Nobody can be in doubt of the significant challenges faced by the current government. One can be virulently opposed to every iota of its political existence, but still accept the maw of provision that must be filled. Young people are especially at risk of being left out of this discourse. Recent actions taken by the government, universities and law enforcement reflect a shimmering beam of light on a class of people side-lined and then blamed. Providing a path for young people’s future is the job of good governance – a moral, not political path.
At a webinar organised by Prospect magazine, the Minister for Pensions and Financial Inclusion Guy Opperman MP spoke of opportunities for pension reform that bulldozed that moral path. His idea was of a product whereby young people could access their workplace pension pots to help pay for a mortgage deposit. This sum of money, which no doubt has been a success for pensions policymaking, would thereby be an open letterbox leaving less money for later life. The Financial Times reported on the comments immediately.
At what cost, Minister? At what cost would this open access be to young people? To be totally fair to Guy Opperman, his sincerity is clear and he only suggested he was ‘curious’ of such a change to policy. But we should absolutely consider a better way of helping young people get onto the housing ladder before manning the air raid sirens, donning a tin hat and heading to the shelter.

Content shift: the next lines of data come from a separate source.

(* ===== verification/Psd.v ===== *)
(** * The serial downloader ([psd/common/sdp.c], [psd/imx6ull/])

    [psd] receives commands and files of the Serial Download Protocol in HID reports
    and writes them to the partitions of a NAND flash: [sdp.c], [flashmng.c], [bcb.c]
    and [psd.c] without the fuses. *)

From S2P Require Import Prelude.

(** ** The outside *)

(** A message to the flash server: [mtDevCtl] and [mtGetAttr]. *)
Inductive psd_req :=
  | RqIsBad (address : Z)
  | RqWrite (type address : Z) (data : bytes)
  | RqErase (address size : Z)
  | RqReadRaw (address size : Z)
  | RqGetAttr (type : Z).

(** The result of [msgSend], [msg.o.err], the attribute and the output data. *)
Record psd_reply := PReply { pr_ret : Z; pr_err : Z; pr_val : Z; pr_data : bytes }.

Inductive whence := SEEK_SET | SEEK_CUR.

Record psd_info := PInfo { pi_writesz : Z; pi_erasesz : Z; pi_metasz : Z }.

Class PsdFlash (F : Type) := {
  psd_msg : Z -> psd_req -> F -> psd_reply * F;
  psd_lseek : Z -> Z -> whence -> F -> Z * F;
  psd_write : Z -> bytes -> F -> Z * F;
  psd_close : Z -> F -> F;
  (** [lookup]: the identifier of the file; [open]; [flashsrv_devctl_info]. *)
  psd_lookup : bytes -> F -> option Z * F;
  psd_open : bytes -> F -> Z * F;
  psd_infomsg : Z -> F -> option psd_info * F;
}.

(** The HID transport: the results of [hid_recv] still to come, with the reports, the
    results of [hid_send], and the reports sent. *)
Record world (F : Type) := World { w_in : list (Z * bytes); w_send : list Z; w_sent : list bytes; w_fl : F }.
Arguments World {F}.
Arguments w_in {F}.
Arguments w_send {F}.
Arguments w_sent {F}.
Arguments w_fl {F}.

(** ** The protocol ([sdp.c]) *)

Definition SDP_WRITE_REGISTER : Z := 514.
Definition SDP_WRITE_FILE : Z := 1028.

Record sdp_cmd_t := SdpCmd { sc_type : Z; sc_address : Z; sc_format : Z; sc_datasz : Z; sc_data : Z }.
Definition SDP_CMD : Z := 16.

Definition byte_at (b : bytes) (i : Z) : Z := default 0 (rd b i).
Definition le16 (b : bytes) (i : Z) : Z := byte_at b i + 256 * byte_at b (i + 1).
(** [ntohl] of a little endian word. *)
Definition be32 (b : bytes) (i : Z) : Z :=
  16777216 * byte_at b i + 65536 * byte_at b (i + 1) + 256 * byte_at b (i + 2) + byte_at b (i + 3).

The title of Prospect’s webinar called the 2020s the ‘crunch decade’. This title is pertinent for several policy areas, not just finances and youth affairs. A mechanism which would allow young people to raid their pensions for property deposits is a clear, glowing vote-winner. But, considering the current market, mortgage lending and property value are not wise investments. The FT’s consumer editor Claer Barrett thought as much, writing of the risks that this affordable housing scheme would bring. Her brief mention of rent policy is a much more important bruise that needs healing, not misguided pension changes.
But let’s be clear. This curious ‘mechanism’ is a sticking plaster for a social divide that needs more than simple first aid. While transferring pension pots to present problems may seem like humdrum economic policy, it fails to address wealth inequalities between generations, thus fuelling this conflict further.
Generational inequality has gained pace. It will become a much greater instability unless political action is taken to address it. Take pensions for example – the workplace pensions policy and ‘Automatic Enrolment’ are lauded as a remarkable success in recent years. But, as highlighted by Resolution Foundation, the Covid pandemic has exposed a jobs market that leaves young people much more susceptible to redundancy and unemployment than other workers. If young people can’t get a job, what use is a workplace pension?
Youth unemployment is on track to hit one in five young people. Being on the dole at this age is debilitating – I should know. Job insecurity is not a one-time problem, and in the context of the pandemic, the economic effects will leave a scar for future activity, not just in economic terms. Lord Willetts spoke of a real risk to losing this generation to Covid’s damage. Any policy which merely delays acting on generational inequality is actively widening the gap.
This depression will see young people hit hardest in an already fragile environment. It’s not just housing where this darkness resides, though it is a key proportion. In matters of health, culture, environment and rights, young people are pushed to the bottom of the heap. You only have to look at the prevailing narrative on Covid to see this. Younger people are less likely to have serious complications from the virus, and thus are both fodder for economic revival and the cause of its spread. Students are being handed £10,000 fines for house parties and kicked out of university while their complaints about their online learning, sexual assault and bullying are promptly ignored.
It’s hard not to feel pilloried and ignored by this ‘mother knows best’ system. Even in discourse over young people’s treatment are younger writers and journalists being dismissed for columnists with decades of experience. Guy Opperman may see his pension pot raiding as a route for first-time buyers’ success. But, as ever with this policy area, it’s ineffectual to wider social problems.
Pensions are our safety nets. Taking value from them for a not-so-sure investment, in uncertain times and on a shaky foundation, is the act of a policymaker who doesn’t respect the people it hits. The pensions minister may be earnest in his dedication – but for young people, the bricks aren’t enough.